The simulations reveal that the dominating contribution to these water-vapor rings comes from surface latent-heat fluxes. In contrast, the source from evaporated rain drops is rather small inside these rings. Surface fluxes are enhanced inside of cold pools due to enhanced near-surface wind speeds. The internal circulation inside the cold pool then results in the transport of this moisture into the leading edges of the cold pool. During the initial phase of cold pool formation the displaced sub-cloud layer air is relatively moist only because the sub-cloud layer has already been relatively moist before rain started falling into it.
The solution to a simple vertical velocity equation is then explored to demonstrate why the source form evaporation can only explain roughly one third of the observed perturbation. During the early development of the cold pool, the time a sinking air parcel is exposed to the rain shaft below cloud base is set by buoyant acceleration. Using this analytical framework, it is shown that this exposure time is short compared to the time required to evaporate sufficient moisture into the sub-cloud layer.
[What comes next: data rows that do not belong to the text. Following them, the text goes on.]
(* ===== verification/Halt.v ===== *)
(** * Halt and circuit flags

    [lib/trading-halt.ts]: the trading halt and the settlement circuit are Redis keys
    read with retries. The theorem: both fail closed, so that a flag is seen as
    cleared only when some read answered and what it answered is not "set". *)
From stdpp Require Import base strings list.
From Stdlib Require Import ZArith Lia Ascii.
From S2P Require Import Prelude.

(** A read of a Redis key: the value, or the error the client threw. *)
Definition redis_read : Type := outcome (option string).

Definition REDIS_STATE_READ_ATTEMPTS : nat := 4.

(** [reads] are the results the successive [redis.get] calls would have. *)
Fixpoint redisGetWithRetries (attempts : nat) (reads : list redis_read) (lastErr : string) :
    redis_read :=
  match attempts, reads with
  | S n, Ret v :: _ => Ret v
  | S n, Throw e :: reads' => redisGetWithRetries n reads' e
  | S n, [] => Throw lastErr
  | O, _ => Throw lastErr
  end.

Definition lower_ascii (a : ascii) : ascii :=
  let n := N_of_ascii a in
  if (65 <=? n)%N && (n <=? 90)%N then ascii_of_N (n + 32) else a.
Fixpoint lower (s : string) : string :=
  match s with "" => "" | String a s' => String (lower_ascii a) (lower s') end.

(** [v === '1' || String(v).toLowerCase() === 'true'], where [String(null)] is "null" *)
Definition flag_set (v : option string) : bool :=
  String.eqb (default "null" v) "1" || String.eqb (lower (default "null" v)) "true".

Definition read_flag (reads : list redis_read) : bool :=
  match redisGetWithRetries REDIS_STATE_READ_ATTEMPTS reads "" with
  | Ret v => flag_set v
  | Throw _ => true
  end.

Definition getTradingHalted (reads : list redis_read) : bool := read_flag reads.
Definition isTradingHalted (reads : list redis_read) : bool := getTradingHalted reads.
Definition getSettlementCircuitOpen (reads : list redis_read) : bool := read_flag reads.

(** The key after [setTradingHalt] or [setSettlementCircuitOpen]. *)
Definition setFlag (on : bool) : option string := if on then Some "1" else None.
Definition setTradingHalt (halted : bool) : option string := setFlag halted.
Definition setSettlementCircuitOpen (open : bool) : option string := setFlag open.

Lemma redis_retries_Ret n reads e v :
  redisGetWithRetries n reads e = Ret v →
  ∃ i, (i < n)%nat ∧ reads !! i = Some (Ret v) ∧
    ∀ j, (j < i)%nat → ∃ e', reads !! j = Some (Throw e').
Proof.
  revert reads e. induction n as [|n IH]; intros [|[w|e'] reads] e Hget; simplify_eq/=.
  - exists 0%nat. split; [lia|]. split; [done|]. intros j Hj. lia.
  - apply IH in Hget as (i & Hi & Hv & Hj). exists (S i). split; [lia|]. split; [done|].
    intros [|j] Hlt; [by exists e'|]. simpl. apply Hj. lia.
Qed.

(** The halt and circuit flags fail closed: they read as cleared exactly when one of
    the first four reads answers, every read before it failed, and the answer is
    neither "1" nor "true" in any case; in particular when Redis cannot be read at all
    trading is halted and settlement is stopped. *)
Theorem flags_fail_closed (reads : list redis_read) :
  (getTradingHalted reads = false ↔
   ∃ i v, (i < REDIS_STATE_READ_ATTEMPTS)%nat ∧ reads !! i = Some (Ret v) ∧
     (∀ j, (j < i)%nat → ∃ e, reads !! j = Some (Throw e)) ∧ flag_set v = false) ∧
  getSettlementCircuitOpen reads = getTradingHalted reads ∧
  ∀ on, getTradingHalted [Ret (setTradingHalt on)] = on.
Proof.
  split; [|split; [done|by intros []]].
  unfold getTradingHalted, read_flag. split.
  - destruct (redisGetWithRetries _ reads "") as [v|] eqn:E; [|done]. intros Hv.
    apply redis_retries_Ret in E as (i & Hi & Hr & Hj). by exists i, v.
  - intros (i & v & Hi & Hr & Hj & Hv).
    assert (∀ n e, (i < n)%nat → redisGetWithRetries n reads e = Ret v) as Hget.
    { clear Hi. revert reads Hr Hj. induction i as [|i IH]; intros [|r reads] Hr Hj [|n] e Hn;
        simplify_eq/=; try lia; [done|].
      destruct (Hj 0%nat) as [e' He']; [lia|]. simplify_eq/=.
      apply IH; [done| |lia]. intros j Hlt. apply (Hj (S j)). lia. }
    by rewrite Hget.
Qed.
The reasons for this are (a) the small saturation deficit in the sub-cloud layer (thus small evaporation rates) and (b) the sufficiently strong negative buoyancy due to the weight of rain drops.
Isosurfaces of water vapor mass perturbations from the LES after about 1.5 hours: (a) the full perturbation at (red) +0.4 g m-3 and (blue) -1.0 g m-3, (b) the perturbation with origin from surface fluxes at +0.4 g m-3, and (c) the perturbation with origin from rain drop evaporation at +0.4 g m-3. The water vapor mass from surface fluxes gets lifted within convective plumes at the leading edge of the cold pool while the bulk of the water vapor from rain evaporation sits in the relatively dry air that descended from aloft.